Abstract

Conventional wisdom suggests high-quality care for most patients with hip fractures is surgical fixation within 24 hours to reduce mortality and complications, although there is little evidence to support this standard. We sought to determine the relationship between timing of hip fracture surgery and early mortality. This was a retrospective population-based cohort study of 3981 patients with hip fractures>60 years of age that were admitted to hospitals in one Canadian health region from 1994-2000. We collected sociodemographic, prefracture comorbidity, and postoperative complication data. Timing of surgery was classified as within 24 hours ("early surgery," the referent group for all analyses), 24-48 hours, and beyond 48 hours. Main outcome was in-hospital mortality. We used multivariable logistic regression methods, including adjustments with propensity scores and a validated hip fracture-specific mortality index, to determine the independent association between early versus later surgery and mortality. Median age of patients was 82 years, 71% were women, and 26% had >4 prefracture comorbidities.
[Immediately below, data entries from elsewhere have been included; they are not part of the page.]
Lemma first_text_file_entry (p : project) (names : list string)
    (e : ContentHash.found) :
  ContentHash.first_text_file p names = Some e -> text_entry e.
Proof.
  induction names as [|name names IH]; cbn [ContentHash.first_text_file];
    [discriminate|].
  destruct (child p name) as [n|]; [|exact IH].
  destruct (ContentHash.is_text_file (Some n)) eqn:E; [|exact IH].
  intros [= <-]. now apply is_text_file_entry.
Qed.

Lemma build_files_entry (p : project) (e : ContentHash.found) :
  In e (ContentHash._find_build_files p) -> text_entry e.
Proof.
  unfold ContentHash._find_build_files. intros He.
  apply in_flat_map in He as (name & _ & He).
  destruct (child p name) as [n|]; [|destruct He].
  destruct (ContentHash.is_text_file (Some n)) eqn:E; [|destruct He].
  destruct He as [<- | []]. now apply is_text_file_entry.
Qed.

Lemma candidates_entry (p : project) (e : ContentHash.found) :
  In e match ContentHash.source_dir_candidates p with
       | [] => ContentHash.root_candidates p
       | l => l
       end ->
  ContentHash.is_candidate e = true.
Proof.
  assert (forall x, In x (ContentHash.source_dir_candidates p) ->
            ContentHash.is_candidate x = true) as Hsrc.
  { intros x Hx. unfold ContentHash.source_dir_candidates in Hx.
    apply in_flat_map in Hx as (dirname & _ & Hx).
    destruct (child p dirname) as [[f|listable entries]|];
      try solve [destruct Hx].
    now apply filter_In in Hx as [_ Hx]. }
  destruct (ContentHash.source_dir_candidates p) as [|c l].
  - unfold ContentHash.root_candidates.
    destruct (p_listable p); [|intros []].
    intros He. now apply filter_In in He as [_ He].
  - exact (Hsrc e).
Qed.

Lemma firstn_In {A} (n : nat) (l : list A) (x : A) :
  In x (firstn n l) -> In x l.
Proof.
  revert n. induction l as [|a l IH]; intros [|n]; cbn; try tauto.
  intros [-> | Hx]; [now left | right; eauto].
Qed.

Lemma key_source_files_in (p : project) (e : ContentHash.found) :
  In e (ContentHash._find_key_source_files p) ->
  In e match ContentHash.source_dir_candidates p with
       | [] => ContentHash.root_candidates p
       | l => l
       end
  /\ exists first rest,
       match ContentHash.source_dir_candidates p with
       | [] => ContentHash.root_candidates p
       | l => l
       end = first :: rest
       /\ ContentHash.suffix_of e
          = ContentHash.most_common (first :: rest) (first :: rest)
              (ContentHash.suffix_of first).
Proof.
  unfold ContentHash._find_key_source_files.
  set (candidates := match ContentHash.source_dir_candidates p with
                     | [] => ContentHash.root_candidates p
                     | l => l
                     end).
  destruct candidates as [|first rest] eqn:E; [intros []|].
  intros He. apply firstn_In in He.
  apply (Permutation_in _ (sorted_entries_perm _)) in He.
  apply filter_In in He as [He Hext]. apply String.eqb_eq in Hext.
  split; [exact He|]. exists first, rest. split; [reflexivity | exact Hext].
Qed.

Lemma discover_files_entries (p : project) :
  List.Forall text_entry (ContentHash.discover_files p).
Proof.
  apply List.Forall_forall. intros e He.
  unfold ContentHash.discover_files in He.
  apply (Permutation_in _ (sorted_entries_perm _)) in He.
  apply unique_spec in He as [He _].
  apply in_app_or in He as [Hreadme | He];
    [|apply in_app_or in He as [Hbuild | Hkey]].
  - unfold ContentHash._find_readme in Hreadme.
    destruct (ContentHash.first_text_file p ContentHash.README_NAMES)
      as [readme|] eqn:E; [|destruct Hreadme].
    destruct Hreadme as [<- | []]. eapply first_text_file_entry; eauto.
  - now apply build_files_entry in Hbuild.
  - apply key_source_files_in in Hkey as [Hkey _].
    now apply candidates_entry, is_candidate_entry in Hkey.
Qed.

Lemma hashed_bytes_later (files : list ContentHash.found) (i : nat) :
  List.Forall text_entry files ->
  ContentHash.hashed_bytes (S i) files
  = match files with
    | [] => []
    | _ => [Byte.x00]
           ++ ContentHash.documented_layout
                (map (fun e => ContentHash.file_record (fst e)
                                 (ContentHash.content_of e)) files)
    end.
Proof.
  intros Hall. revert i.
  induction Hall as [|[path n] files (f & content & Hn & Hc & _) Hall IH];
    intros i; [reflexivity|].
  cbn [ContentHash.hashed_bytes map fst snd] in *. subst n.
  unfold ContentHash.content_of. cbn [snd read_text]. rewrite Hc.
  rewrite IH. unfold ContentHash.file_record.
  destruct files as [|e files']; cbn [map ContentHash.documented_layout].
  - now rewrite !app_nil_r.
  - now rewrite <- !app_assoc.
Qed.

Lemma hashed_bytes_layout (files : list ContentHash.found) :
  List.Forall text_entry files ->
  ContentHash.hashed_bytes 0 files
  = ContentHash.documented_layout
      (map (fun e => ContentHash.file_record (fst e)
                       (ContentHash.content_of e)) files).
Proof.
  intros Hall.
  destruct Hall as [|[path n] files (f & content & Hn & Hc & _) Hall];
    [reflexivity|].
  cbn [ContentHash.hashed_bytes map fst snd] in *. subst n.
  unfold ContentHash.content_of. cbn [snd read_text]. rewrite Hc.
  rewrite hashed_bytes_later by exact Hall. unfold ContentHash.file_record.
  destruct files as [|e files']; cbn [map ContentHash.documented_layout app].
  - now rewrite !app_nil_r.
  - now rewrite <- !app_assoc.
Qed.

Lemma build_files_length (p : project) :
  (List.length (ContentHash._find_build_files p) <= 8)%nat.
Proof.
  unfold ContentHash._find_build_files.
  change 8%nat with (List.length ContentHash.BUILD_FILES).
  generalize ContentHash.BUILD_FILES as names.
  induction names as [|name names IH]; [constructor|].
  cbn [flat_map]. rewrite length_app.
  destruct (child p name) as [n|];
    [destruct (ContentHash.is_text_file (Some n))|];
    cbn [List.length] in *; unfold ContentHash.found in *; lia.
Qed.

Lemma unique_length (files : list ContentHash.found) (seen : list string) :
  (List.length (ContentHash.unique seen files) <= List.length files)%nat.
Proof.
  revert seen. induction files as [|f files IH]; intros seen;
    cbn [ContentHash.unique List.length]; [constructor|].
  destruct (Py.mem (fst f) seen); cbn [List.length];
    [specialize (IH seen) | specialize (IH (fst f :: seen))]; lia.
Qed.

(** X21.  Every file [discover_files] returns is a regular file that
    can be read, is within the size limit and has no null byte near its
    start; there are at most twelve of them; and the bytes
    [compute_hash] digests for them follow the documented layout, one
    [path, null, content] record per file with a null byte between
    records. *)
Theorem discovered_files_hash_layout (p : project) :
  List.Forall text_entry (ContentHash.discover_files p)
  /\ (List.length (ContentHash.discover_files p) <= 12)%nat
  /\ ContentHash.compute_hash (ContentHash.discover_files p)
     = "sha256:"
       +:+ SHA256.hexdigest
             (ContentHash.documented_layout
                (map (fun e => ContentHash.file_record (fst e)
                                 (ContentHash.content_of e))
                   (ContentHash.discover_files p))).
Proof.
  split; [apply discover_files_entries|]. split.
  - unfold ContentHash.discover_files.
    rewrite (Permutation_length (sorted_entries_perm _)).
    etransitivity; [apply unique_length|].
    rewrite !length_app.
    pose proof (build_files_length p) as Hb.
    assert (List.length (ContentHash._find_key_source_files p) <= 3)%nat as Hk.
    { unfold ContentHash._find_key_source_files.
      destruct (match ContentHash.source_dir_candidates p with
                | [] => _ | l => l end); [cbn; lia|].
      apply firstn_le_length. }
    destruct (ContentHash._find_readme p); cbn [List.length]; lia.
  - unfold ContentHash.compute_hash.
    now rewrite hashed_bytes_layout by apply discover_files_entries.
Qed.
Unadjusted in-hospital mortality was 6%; it was 5% for those who had surgery within 24 hours or from 24 to 48 hours, 10% for surgery beyond 48 hours, and 21% for patients that did not have surgery. Compared with those who had surgery within 24 hours, there was no independent association between timing of surgery and in-hospital mortality (24-48 hours, adjusted odds ratio 0.89, 95% confidence interval 0.62-1.30, P=0.55; beyond 48 hours 1.30, 95% confidence interval 0.86-2.00], P=0.21). The timing of surgical fixation of hip fracture was not associated with early mortality in carefully adjusted analyses, and the use of "surgery within 24 hours" as a measure of high quality care may be inappropriate.